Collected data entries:
-*-*-
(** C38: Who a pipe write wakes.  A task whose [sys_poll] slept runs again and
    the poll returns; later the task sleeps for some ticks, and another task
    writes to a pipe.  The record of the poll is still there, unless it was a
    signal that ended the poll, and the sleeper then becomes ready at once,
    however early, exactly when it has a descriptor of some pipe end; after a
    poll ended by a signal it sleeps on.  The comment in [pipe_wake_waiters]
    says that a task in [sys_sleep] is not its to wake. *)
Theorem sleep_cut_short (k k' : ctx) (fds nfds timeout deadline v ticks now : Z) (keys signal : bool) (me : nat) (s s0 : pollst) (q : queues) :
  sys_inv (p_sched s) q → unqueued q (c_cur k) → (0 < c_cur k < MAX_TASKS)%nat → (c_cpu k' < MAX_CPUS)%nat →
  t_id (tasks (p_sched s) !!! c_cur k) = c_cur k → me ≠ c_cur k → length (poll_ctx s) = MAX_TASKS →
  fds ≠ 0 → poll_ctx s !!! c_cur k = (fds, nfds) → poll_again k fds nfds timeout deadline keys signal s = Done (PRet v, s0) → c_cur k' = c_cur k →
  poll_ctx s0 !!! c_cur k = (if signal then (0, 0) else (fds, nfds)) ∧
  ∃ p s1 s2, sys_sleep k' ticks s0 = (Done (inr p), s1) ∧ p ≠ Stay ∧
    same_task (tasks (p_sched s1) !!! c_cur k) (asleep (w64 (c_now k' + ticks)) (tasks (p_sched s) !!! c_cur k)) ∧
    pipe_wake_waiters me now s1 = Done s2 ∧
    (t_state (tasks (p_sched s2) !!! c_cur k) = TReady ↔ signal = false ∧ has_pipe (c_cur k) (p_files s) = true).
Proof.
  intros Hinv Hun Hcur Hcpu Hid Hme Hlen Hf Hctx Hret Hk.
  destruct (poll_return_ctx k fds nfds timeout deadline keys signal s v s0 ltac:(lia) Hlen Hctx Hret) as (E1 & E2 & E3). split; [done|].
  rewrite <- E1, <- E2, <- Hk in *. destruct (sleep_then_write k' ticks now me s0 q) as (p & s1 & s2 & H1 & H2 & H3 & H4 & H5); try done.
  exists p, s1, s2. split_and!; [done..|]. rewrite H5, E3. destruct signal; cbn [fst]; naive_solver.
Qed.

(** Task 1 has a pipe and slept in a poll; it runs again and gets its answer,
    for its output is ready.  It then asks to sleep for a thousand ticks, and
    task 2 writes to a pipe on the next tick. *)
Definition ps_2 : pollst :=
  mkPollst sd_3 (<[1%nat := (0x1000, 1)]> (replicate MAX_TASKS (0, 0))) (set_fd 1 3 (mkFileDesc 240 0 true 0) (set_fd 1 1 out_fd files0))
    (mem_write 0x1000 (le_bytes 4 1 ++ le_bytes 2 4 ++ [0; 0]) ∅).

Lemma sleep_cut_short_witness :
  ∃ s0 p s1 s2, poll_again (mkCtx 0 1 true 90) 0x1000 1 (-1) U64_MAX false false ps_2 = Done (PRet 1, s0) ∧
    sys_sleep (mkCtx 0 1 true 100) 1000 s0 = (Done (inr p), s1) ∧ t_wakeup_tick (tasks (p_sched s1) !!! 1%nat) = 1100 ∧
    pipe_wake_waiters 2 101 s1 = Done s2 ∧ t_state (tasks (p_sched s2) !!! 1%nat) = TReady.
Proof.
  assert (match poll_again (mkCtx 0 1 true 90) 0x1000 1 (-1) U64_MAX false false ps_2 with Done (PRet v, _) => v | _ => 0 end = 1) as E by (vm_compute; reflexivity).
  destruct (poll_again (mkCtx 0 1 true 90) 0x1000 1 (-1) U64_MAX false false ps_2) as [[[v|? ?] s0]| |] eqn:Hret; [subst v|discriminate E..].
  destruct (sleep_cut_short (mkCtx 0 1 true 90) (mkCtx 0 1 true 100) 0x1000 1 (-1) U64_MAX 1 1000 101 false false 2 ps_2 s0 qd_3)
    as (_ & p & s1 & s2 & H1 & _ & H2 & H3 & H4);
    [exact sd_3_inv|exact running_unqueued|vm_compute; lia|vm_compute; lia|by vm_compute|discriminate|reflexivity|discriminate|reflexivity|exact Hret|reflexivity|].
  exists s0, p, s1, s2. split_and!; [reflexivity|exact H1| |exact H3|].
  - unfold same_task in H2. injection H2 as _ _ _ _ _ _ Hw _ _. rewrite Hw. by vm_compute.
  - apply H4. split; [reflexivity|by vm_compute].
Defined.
-*-*-
Give back every line of the data exactly as it was written.

(** C38: Who a pipe write wakes.  A task whose [sys_poll] slept runs again and
    the poll returns; later the task sleeps for some ticks, and another task
    writes to a pipe.  The record of the poll is still there, unless it was a
    signal that ended the poll, and the sleeper then becomes ready at once,
    however early, exactly when it has a descriptor of some pipe end; after a
    poll ended by a signal it sleeps on.  The comment in [pipe_wake_waiters]
    says that a task in [sys_sleep] is not its to wake. *)
Theorem sleep_cut_short (k k' : ctx) (fds nfds timeout deadline v ticks now : Z) (keys signal : bool) (me : nat) (s s0 : pollst) (q : queues) :
  sys_inv (p_sched s) q → unqueued q (c_cur k) → (0 < c_cur k < MAX_TASKS)%nat → (c_cpu k' < MAX_CPUS)%nat →
  t_id (tasks (p_sched s) !!! c_cur k) = c_cur k → me ≠ c_cur k → length (poll_ctx s) = MAX_TASKS →
  fds ≠ 0 → poll_ctx s !!! c_cur k = (fds, nfds) → poll_again k fds nfds timeout deadline keys signal s = Done (PRet v, s0) → c_cur k' = c_cur k →
  poll_ctx s0 !!! c_cur k = (if signal then (0, 0) else (fds, nfds)) ∧
  ∃ p s1 s2, sys_sleep k' ticks s0 = (Done (inr p), s1) ∧ p ≠ Stay ∧
    same_task (tasks (p_sched s1) !!! c_cur k) (asleep (w64 (c_now k' + ticks)) (tasks (p_sched s) !!! c_cur k)) ∧
    pipe_wake_waiters me now s1 = Done s2 ∧
    (t_state (tasks (p_sched s2) !!! c_cur k) = TReady ↔ signal = false ∧ has_pipe (c_cur k) (p_files s) = true).
Proof.
  intros Hinv Hun Hcur Hcpu Hid Hme Hlen Hf Hctx Hret Hk.
  destruct (poll_return_ctx k fds nfds timeout deadline keys signal s v s0 ltac:(lia) Hlen Hctx Hret) as (E1 & E2 & E3). split; [done|].
  rewrite <- E1, <- E2, <- Hk in *. destruct (sleep_then_write k' ticks now me s0 q) as (p & s1 & s2 & H1 & H2 & H3 & H4 & H5); try done.
  exists p, s1, s2. split_and!; [done..|]. rewrite H5, E3. destruct signal; cbn [fst]; naive_solver.
Qed.

(** Task 1 has a pipe and slept in a poll; it runs again and gets its answer,
    for its output is ready.  It then asks to sleep for a thousand ticks, and
    task 2 writes to a pipe on the next tick. *)
Definition ps_2 : pollst :=
  mkPollst sd_3 (<[1%nat := (0x1000, 1)]> (replicate MAX_TASKS (0, 0))) (set_fd 1 3 (mkFileDesc 240 0 true 0) (set_fd 1 1 out_fd files0))
    (mem_write 0x1000 (le_bytes 4 1 ++ le_bytes 2 4 ++ [0; 0]) ∅).

Lemma sleep_cut_short_witness :
  ∃ s0 p s1 s2, poll_again (mkCtx 0 1 true 90) 0x1000 1 (-1) U64_MAX false false ps_2 = Done (PRet 1, s0) ∧
    sys_sleep (mkCtx 0 1 true 100) 1000 s0 = (Done (inr p), s1) ∧ t_wakeup_tick (tasks (p_sched s1) !!! 1%nat) = 1100 ∧
    pipe_wake_waiters 2 101 s1 = Done s2 ∧ t_state (tasks (p_sched s2) !!! 1%nat) = TReady.
Proof.
  assert (match poll_again (mkCtx 0 1 true 90) 0x1000 1 (-1) U64_MAX false false ps_2 with Done (PRet v, _) => v | _ => 0 end = 1) as E by (vm_compute; reflexivity).
  destruct (poll_again (mkCtx 0 1 true 90) 0x1000 1 (-1) U64_MAX false false ps_2) as [[[v|? ?] s0]| |] eqn:Hret; [subst v|discriminate E..].
  destruct (sleep_cut_short (mkCtx 0 1 true 90) (mkCtx 0 1 true 100) 0x1000 1 (-1) U64_MAX 1 1000 101 false false 2 ps_2 s0 qd_3)
    as (_ & p & s1 & s2 & H1 & _ & H2 & H3 & H4);
    [exact sd_3_inv|exact running_unqueued|vm_compute; lia|vm_compute; lia|by vm_compute|discriminate|reflexivity|discriminate|reflexivity|exact Hret|reflexivity|].
  exists s0, p, s1, s2. split_and!; [reflexivity|exact H1| |exact H3|].
  - unfold same_task in H2. injection H2 as _ _ _ _ _ _ Hw _ _. rewrite Hw. by vm_compute.
  - apply H4. split; [reflexivity|by vm_compute].
Defined.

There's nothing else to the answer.